We may borrow a leaf from the strategic partnership between the Nigeria Human Rights Commission (NHRC) and the White Ribbon Alliance for Safe Motherhood in Nigeria (WRAN), which was engendered by the need to protect the rights of mothers in Nigeria. In a recent conference organised by the partners, a Memorandum of Understanding was drafted to spell out a working relationship for the implementation of respectful maternity care in Nigeria. They called it the “Respectful Maternity Care Charter”.
The challenge here is, if human rights organisations could form a partnership on issues relating to maternal and child health care in Nigeria, then health care practitioners cannot be excused in any way for not doing even more, having sworn to commit themselves to the task of saving lives.

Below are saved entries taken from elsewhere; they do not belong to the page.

(* ===== verification/Throughput.v ===== *)
(** * The throughput test of the ring buffers

    Models [core/SPSC/test.cpp]: a producer that pushes 1, 2, ..., [total] and
    a consumer that adds up what it pops, over the weak-memory machine of
    [SpscMachine].  Console output is left out; [Rates] has the rates. *)

From stdpp Require Import strings.
From S2P Require Import Prelude Ring Spsc SpscMachine SpscLogic SpscVariants SpscSequential.
From S2P Require Import SpscConcurrent SpscMutex SpscProperties SpscProgress SpscAlone.

#[local] Open Scope Z_scope.

Definition k_capacity : Z := 1024.

#[export] Instance queue_capacity_1024 : QueueCapacity k_capacity.
Proof. split; [evaluate|done|done]. Qed.

(** The sum the consumer should see, in [std::uint64_t] arithmetic. *)
Definition expected (total : Z) : Z := u64 (total * (total +₆₄ 1)) / 2.

(** ** The two threads of [run_benchmark] *)

Record bench : Type := mkbench {
  queue : config Z;
  started : bool;       (** [start] *)
  next_value : Z;       (** [value], the producer's loop variable *)
  count : Z;            (** the consumer's *)
  checksum : Z
}.

Inductive bench_move : Type :=
| Go                                   (** [start.store(true)] *)
| Produce                              (** the producer calls [push] *)
| Consume                              (** the consumer calls [pop] *)
| Run (t : thread) (choice : nat).     (** a step of a call, or its return *)

Section run_benchmark.
Context (v : variant) (total : Z).

Definition bench_start : bench := mkbench (initial k_capacity) false 1 0 0.

(** One step of the queue. *)
Definition queue_step (s : schedule Z) (c : config Z) : option (config Z) :=
  match step (push v k_capacity) (pop v k_capacity) s c with Config c => Some c | _ => None end.

(** The loops; a thread that waits for [start] or for room makes no move.
    [None]: the move is not enabled. *)
Definition bench_step (mv : bench_move) (b : bench) : option bench :=
  let c := queue b in
  match mv with
  | Go => Some (mkbench c true (next_value b) (count b) (checksum b))
  | Produce =>
      if started b && bool_decide (next_value b ≤ total) then
        c ← queue_step (CallPush (next_value b)) c;
        Some (mkbench c (started b) (next_value b) (count b) (checksum b))
      else None
  | Consume =>
      if started b && bool_decide (count b < total) then
        c ← queue_step (CallPop 0) c;
        Some (mkbench c (started b) (next_value b) (count b) (checksum b))
      else None
  | Run Producer choice =>
      c' ← queue_step (Step Producer choice) c;
      let returned := match pushing c with Some (_, Ret true) => true | _ => false end in
      Some (mkbench c' (started b)
              (if returned then next_value b +₆₄ 1 else next_value b) (count b) (checksum b))
  | Run Consumer choice =>
      c' ← queue_step (Step Consumer choice) c;
      match popping c with
      | Some (Ret (true, value)) =>
          Some (mkbench c' (started b) (next_value b) (count b +₆₄ 1) (checksum b +₆₄ value))
      | _ => Some (mkbench c' (started b) (next_value b) (count b) (checksum b))
      end
  end.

Barriers to progress also have to be dislodged if we expect to fulfil our mission in good time. A technical partner of the Lagos State Civil Society Partnership (LACSOP), Mrs Dede Kadiri, after surveying the environments of some Primary Health Centres (PHCs) in Lagos, said, “We were able to assess 30 PHCs in 2013 and found out four critical issues, firstly, postpartum haemorrhage; out of the 30 PHCs we went to, we found out that almost all of them were unable to handle postpartum haemorrhage. And most times, they don’t have equipment and ambulances for referral processes to send patients to the general hospital for attention.

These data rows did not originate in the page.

(* ===== verification/GatewayInvariant.v ===== *)
(** * The gateway's invariant

    Every body of [Gateway] is free of undefined behaviour and keeps the
    tables consistent: a slot with a live descriptor belongs to the connection
    that holds its token.  Each lemma says that a body is defined on every
    state that satisfies the invariant, what it does there, and that the
    invariant holds again. *)

From S2P Require Import Prelude Protocol Codec Wire Ring FrameParser Stream Session.
From S2P Require Import EngineMessages Queue Matching Gateway.

#[export] Instance parser_capacity_ok : FrameCapacity parser_capacity := capacity_4096.

(** Descriptors accepted and not closed. *)
Definition open_step (fds : gset Z) (s : syscall) : gset Z :=
  match s with
  | Accept r => if decide (r < 0) then fds else {[r]} ∪ fds
  | Close fd => fds ∖ {[fd]}
  | _ => fds
  end.

Definition open_fds (tr : list syscall) : gset Z := foldl open_step ∅ tr.

(** The descriptors returned by [accept], in order. *)
Definition accepted_fds (tr : list syscall) : list Z :=
  omap (λ s, match s with Accept r => if decide (r < 0) then None else Some r | _ => None end) tr.

(** The token of the [k]-th accepted connection, counted from 0: slots go
    round robin, and the generation of a slot counts its uses. *)
Definition token_of (k : Z) : SessionToken.t :=
  SessionToken.mk (k `mod` kMaxSlots) (u32 (k / kMaxSlots + 1)).

(** How often slot [s] was used by the first [n] connections. *)
Definition slot_uses (n s : Z) : Z := (n + (kMaxSlots - 1 - s)) / kMaxSlots.

Definition last_accept (tr : list syscall) (fd : Z) (k : nat) : Prop :=
  accepted_fds tr !! k = Some fd ∧ ∀ k', (k < k')%nat → accepted_fds tr !! k' ≠ Some fd.

(** What the code relies on: [accept] returns a descriptor that is not in use,
    and [recv] returns bytes, at least one and at most the buffer's size. *)
Record kernel_ok (os : Kernel) : Prop := {
  accept_fresh tr : k_accept os tr < 0 ∨ k_accept os tr ∉ open_fds tr;
  recv_bounded tr fd bytes : k_recv os tr fd = RecvData bytes →
    Forall is_u8 bytes ∧ 0 < Z.of_nat (length bytes) ≤ read_buf_size
}.

(** A token's slot is in the array. *)
Definition token_ok (tok : SessionToken.t) : Prop :=
  0 ≤ SessionToken.slot tok < kMaxSlots.

Section invariant.
Context {CQ RQ : Type}.
Context `{!BoundedQueue CQ EngineCommand.t, !BoundedQueue RQ EngineResponse.t}.
Context `{!BoundedQueueLaws CQ EngineCommand.t, !BoundedQueueLaws RQ EngineResponse.t}.
Context (os : Kernel) (Hos : kernel_ok os).
Abbreviation world := (world (CQ:=CQ) (RQ:=RQ)).
Abbreviation gw := (gw (CQ:=CQ) (RQ:=RQ)).
Implicit Types (w : world).

Definition connection_ok (fd : Z) (conn : Connection.t) : Prop :=
  0 ≤ fd ∧ Connection.fd conn = fd ∧ token_ok (Connection.token conn) ∧
  parser_ok parser_capacity (Connection.parser conn) ∧ is_u64 (Connection.expected_sequence conn).

(** A live slot belongs to the connection with its token. *)
Definition slot_ok (conns : gmap Z Connection.t) (s : nat) (slot : SessionSlot.t) : Prop :=
  is_u32 (SessionSlot.generation slot) ∧
  (0 ≤ SessionSlot.fd slot → ∃ conn, conns !! SessionSlot.fd slot = Some conn ∧
     Connection.token conn = SessionToken.mk (Z.of_nat s) (SessionSlot.generation slot)).

Record gw_ok (w : world) : Prop := {
  ok_slots_length : Z.of_nat (length (slots w)) = kMaxSlots;
  ok_next_slot : next_slot w = u32 (Z.of_nat (length (accepted_fds (trace w))));
  ok_slots s slot : slots w !! s = Some slot → slot_ok (connections w) s slot;
  ok_connections : map_Forall connection_ok (connections w);
  ok_open : dom (connections w) = open_fds (trace w);
  ok_cmd_queue : q_ok (cmd_queue w);
  ok_rsp_queue : q_ok (rsp_queue w);
  ok_cmd_tokens : Forall (λ cmd, token_ok (EngineCommand.session cmd)) (q_items (cmd_queue w));
  ok_rsp_tokens : Forall (λ rsp, token_ok (EngineResponse.session rsp)) (q_items (rsp_queue w));
  ok_generations s slot : slots w !! s = Some slot →
    SessionSlot.generation slot =
    u32 (slot_uses (Z.of_nat (length (accepted_fds (trace w)))) (Z.of_nat s));
  ok_tokens fd conn : connections w !! fd = Some conn →
    ∃ k, last_accept (trace w) fd k ∧ Connection.token conn = token_of (Z.of_nat k);
  ok_first_uses fd conn : connections w !! fd = Some conn →
    Z.of_nat (length (accepted_fds (trace w))) ≤ kMaxSlots →
    slots w !! Z.to_nat (SessionToken.slot (Connection.token conn)) =
    Some (SessionSlot.mk fd (SessionToken.generation (Connection.token conn)))
}.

“Secondly, to generate power supply, most PHCs still make use of candles and lanterns in the labour room; and thirdly, the attitudes of staff are resenting people off to use other alternatives such as private hospitals and traditional birth attendants. Finally, the problem of water supply and dirty boreholes are still very conspicuous.”
Also, a recent report by the Lagos State Chairman of the Society of Gynaecology and Obstetrics of Nigeria Dr Oluwarotimi Akinola, stated that the major causes of high maternal mortality rates in Nigeria are haemorrhage, infection, hypertensive disorder of pregnancy, obstructed labour and anaemia. He added that any efforts by the government to reduce maternal mortality rates in the country must address the root cause of delays in seeking health care, accessing it and receiving help at any centre.
There are also other barriers that are specific to rural areas as identified by stakeholders. Delivering a paper recently at an event organised by the National Council of Women Societies of Nigeria (NCWS), Hajiya Khadijat Mustapha Giwa of the FCT Health Department said the problems include lack of proximity of health care posts to people at the grassroots, non-functional health centres, unqualified health care personnel and illiteracy among the target groups which make them to resort to traditional birth attendants (TBAs).
There is no gainsaying the fact that the coverage and quality of health care services in Nigeria have continued to fail women and children. Presently, less than 20 per cent of health facilities offer emergency obstetric care and only 35 per cent of deliveries are attended by skilled birth attendants.
To remedy the current situation, experts have suggested that maternal health conditions can only be improved by a three-stage programme, namely:
- Child spacing by self-determination of periods between the childbirths
- Professional care during pregnancy and childbirth
- Timely access to hospitals where complications can be treated by Caesarean cut.
It is also necessary to add that stakeholders must collaborate to form workable partnerships, with the objectives of implementing this programme, as well as providing conducive social and infrastructural environments for the improvement of the health of both mother and child.